A los 78 años, mujer que dependía de un pulmón de acero muere en EE.UU. por Covid prolongado
Martha Ann Lillard murió el miércoles 26 de junio, a los 78 años, en Shawnee, Oklahoma. Conocida como la última estadounidense en utilizar un “pulmón de hierro”, ha estado conectada al dispositivo durante más de siete décadas, desde que contrajo polio a la edad de cinco años en 1953, poco antes de que se introdujera la vacuna en Estados Unidos.
Su familia atribuyó la causa de la muerte de Lillard a complicaciones de un Covid prolongado. La salud de la anciana se vio aún más comprometida por el deterioro de su pulmón de acero, una máquina médica de los años 40 que enfrentaba graves problemas de mantenimiento debido a la escasez de repuestos y la falta de técnicos especializados en reparación.
El “pulmón de acero” consiste en un respirador mecánico de presión negativa que opera rodeando gran parte del cuerpo, generando variaciones de presión para facilitar la expansión pulmonar. Aunque fue crucial en las epidemias de polio de principios del siglo XX, su relevancia ha disminuido drásticamente. Esta disminución es testimonio del progreso de la medicina, con la introducción de ventiladores mecánicos más eficaces y, lo más importante, el éxito de las campañas de vacunación, que controlaron la polio y dejaron el equipo casi obsoleto.
El uso de equipos en la historia de la medicina en Estados Unidos.
A Martha Lillard le diagnosticaron polio poco después de cumplir cinco años.

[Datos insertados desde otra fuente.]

Lemma query_parts_join fuel parts :
  parts ≠ [] → Forall (λ p, all_bytes (λ c, negb (byte_among "&;" c)) p = true) parts →
  (length parts ≤ fuel)%nat → query_parts fuel (join "&" parts) = parts.
Proof.
  unfold join. intros Hne H. revert fuel; induction H as [|p parts Hp Hparts IH]; intros fuel Hf; [done|].
  destruct fuel as [|fuel]; [simpl in Hf; lia|]. destruct parts as [|p' parts].
  - simpl. by rewrite cut_any_none.
  - change (String.concat "&" (p :: p' :: parts)) with (p +:+ "&" +:+ String.concat "&" (p' :: parts)).
    change ("&" +:+ String.concat "&" (p' :: parts)) with (String "&" (String.concat "&" (p' :: parts))).
    cbn [query_parts]. rewrite (cut_any_app "&;") by done. rewrite IH; [done|done|cbn [length] in *; lia].
Qed.

Lemma length_join parts : (length parts ≤ S (String.length (join "&" parts)))%nat.
Proof.
  unfold join. induction parts as [|p parts IH]; [simpl; lia|]. destruct parts as [|p' parts]; [simpl; lia|].
  change (String.concat "&" (p :: p' :: parts)) with (p +:+ "&" +:+ String.concat "&" (p' :: parts)).
  rewrite !string_length_app. change (String.length "&") with 1%nat. cbn [length] in *. lia.
Qed.

Lemma add_values m key xs :
  foldl add_part m (pair_text key <$> xs)
  = match xs with [] => m | _ => <[key := default [] (m !! key) ++ xs]> m end.
Proof.
  revert m; induction xs as [|x xs IH]; intros m; [done|].
  cbn [fmap list_fmap foldl]. rewrite add_part_pair, IH. unfold Values_Add.
  destruct xs as [|x' xs]; [done|]. rewrite lookup_insert, decide_True by done. simpl.
  by rewrite insert_insert, decide_True, <- app_assoc by done.
Qed.

Lemma add_all m (l : list (string * list string)) :
  NoDup l.*1 → Forall (λ kv, kv.2 ≠ [] ∧ m !! kv.1 = None) l →
  foldl add_part m (l ≫= (λ kv, pair_text kv.1 <$> kv.2)) = list_to_map l ∪ m.
Proof.
  revert m; induction l as [|[k xs] l IH]; intros m Hnd Hl; simpl.
  { by rewrite (left_id_L ∅ (∪)). }
  apply NoDup_cons in Hnd as [Hk Hnd]. apply Forall_cons in Hl as [[Hxs Hm] Hl]. simpl in *.
  rewrite foldl_app, add_values. destruct xs as [|x xs]; [done|]. rewrite Hm. simpl.
  rewrite IH; [|done|].
  - rewrite <- insert_union_l. symmetry. apply insert_union_r. by apply not_elem_of_list_to_map_1.
  - rewrite Forall_forall in *. intros kv Hkv. destruct (Hl kv Hkv) as [Hne Hm'].
    split; [done|]. rewrite lookup_insert_ne; [done|]. intros ->. apply Hk. by apply list_elem_of_fmap_2.
Qed.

La enfermedad le provocó una parálisis parcial y una reducción significativa de su capacidad pulmonar, que alcanzó sólo el 25%. Después de aproximadamente seis meses de hospitalización, continuó usando el pulmón de acero de forma permanente, ya que le garantizaba una comodidad y una respiración adecuada que ningún otro método le proporcionaba.

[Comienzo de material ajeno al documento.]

(** Creating the pair. *)
Lemma builtin_create_memory now seed c mesh name keyPair :
  rtc memory_step NewStore c → newRootCa now seed mesh = Ok keyPair →
  let (e, c') := builtin_create sm now seed c mesh name in
  rtc memory_step NewStore c' ∧
  match e with
  | Ok _ => abs c !! secret_key (certSecretResKey mesh name) = None
      ∧ abs c !! secret_key (keySecretResKey mesh name) = None
      ∧ builtin_getCa sm c' mesh name = Ok keyPair
  | _ => c' = c ∨
      holds_secret c' (certSecretResKey mesh name) (CertPEM keyPair)
      ∧ abs c !! secret_key (certSecretResKey mesh name) = None
      ∧ ∀ k, k ≠ secret_key (certSecretResKey mesh name) → abs c' !! k = abs c !! k
  end.
Proof.
  intros Hc Hroot. unfold builtin_create. rewrite Hroot. set (ck := certSecretResKey mesh name).
  set (kk := keySecretResKey mesh name).
  destruct (sm_Create sm now c _ [CreateBy ck]) as [e1 [c1 o1]] eqn:E1.
  apply secret_create in E1 as [Hc1 Q1]; [|done]. destruct e1 as [[]|err|]; [|subst; auto|subst; auto].
  destruct Q1 as (Hck & _ & _ & Hhold & Hf1).
  destruct (sm_Create sm now c1 _ [CreateBy kk]) as [e2 [c2 o2]] eqn:E2.
  apply secret_create in E2 as [Hc2 Q2]; [|done]. split; [done|].
  assert (secret_key ck ≠ secret_key kk) as Hne by apply secret_keys_ne.
  destruct e2 as [[]|err|]; [|subst c2; by right|subst c2; by right].
  destruct Q2 as (Hkk & _ & _ & Hhold2 & Hf2). split; [done|]. split; [by rewrite <- Hf1|].
  rewrite (getCa_holds c2 mesh name (CertPEM keyPair) (KeyPEM keyPair)); [by destruct keyPair| |exact Hhold2].
  eapply holds_frame; [exact Hc1|exact Hc2|by apply Hf2|exact Hhold].
Qed.

(** C18: The builtin certificate authority over the memory store.  When [Ensure]
    returns without an error the authority can be loaded, it is the one that was
    there before (and then nothing changed) or the new root, in which case
    neither of its secrets existed; from then on [Ensure] changes nothing, so a
    root is never replaced. *)
Theorem builtin_Ensure_memory now seed c mesh backend :
  rtc memory_step NewStore c →
  let (e, c') := builtin_Ensure sm now seed c mesh backend in
  rtc memory_step NewStore c' ∧
  (e = Ok () →
   ∃ keyPair, builtin_getCa sm c' mesh (ca_Name backend) = Ok keyPair
   ∧ ((builtin_getCa sm c mesh (ca_Name backend) = Ok keyPair ∧ c' = c)
      ∨ (newRootCa now seed mesh = Ok keyPair
         ∧ abs c !! secret_key (certSecretResKey mesh (ca_Name backend)) = None
         ∧ abs c !! secret_key (keySecretResKey mesh (ca_Name backend)) = None))
   ∧ builtin_GetRootCert sm c' mesh backend = Ok [CertPEM keyPair]
   ∧ ∀ now' seed', builtin_Ensure sm now' seed' c' mesh backend = (Ok (), c')).
Proof.
  intros Hc. unfold builtin_Ensure at 1. set (name := ca_Name backend).
  assert (∀ c1 keyPair, builtin_getCa sm c1 mesh name = Ok keyPair →
    builtin_GetRootCert sm c1 mesh backend = Ok [CertPEM keyPair]
    ∧ ∀ now' seed', builtin_Ensure sm now' seed' c1 mesh backend = (Ok (), c1)) as Hloaded.
  { intros c1 keyPair Hg. unfold builtin_GetRootCert, builtin_Ensure. fold name. by rewrite Hg. }
  destruct (builtin_getCa sm c mesh name) as [keyPair|err|] eqn:Eg.
  - split; [done|]. intros _. exists keyPair. split; [done|]. split; [by left|]. by apply Hloaded.
  - destruct (IsResourceNotFound err); [|by split].
    destruct (newRootCa now seed mesh) as [keyPair|e|] eqn:Er; cycle 1.
    { unfold builtin_create. by rewrite Er. } { unfold builtin_create. by rewrite Er. }
    pose proof (builtin_create_memory now seed c mesh name keyPair Hc Er) as Hcr.
    destruct (builtin_create sm now seed c mesh name) as [e c']. destruct Hcr as [Hc' Hcr].
    split; [done|]. intros He. destruct e as [[]|e|]; [|done|done]. destruct Hcr as (Q1 & Q2 & Hg).
    exists keyPair. split; [done|]. split; [by right|]. by apply Hloaded.
  - by split.
Qed.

Incluso con las severas restricciones físicas, Lillard mantuvo una rutina muy activa. Se dedicó a la pintura, disfrutaba del cine clásico y cuidaba a sus perros beagle. Sin embargo, en sus últimos años desarrolló el síndrome pospolio y posteriormente contrajo Covid prolongado, condiciones que requirieron su permanencia continua en el equipo.
Los desafíos del mantenimiento de electrodomésticos viejos
Lillard expresó frecuentemente en entrevistas pasadas las grandes dificultades que enfrentó para mantener su dispositivo en funcionamiento. En momentos críticos, como tormentas y tornados que provocaban cortes de energía, su familia dependía de generadores para garantizar que la máquina siguiera funcionando. La búsqueda de repuestos y técnicos cualificados para realizar las reparaciones se hizo cada vez más compleja.
Martha Ann Lillard asumió el estatus de última usuaria conocida de un pulmón de hierro en Estados Unidos tras la muerte de Paul Alexander en marzo de 2024. Alexander, mundialmente famoso como “el hombre del pulmón de hierro”, también contrajo polio cuando era niño y permaneció pegado al equipo durante más de siete décadas.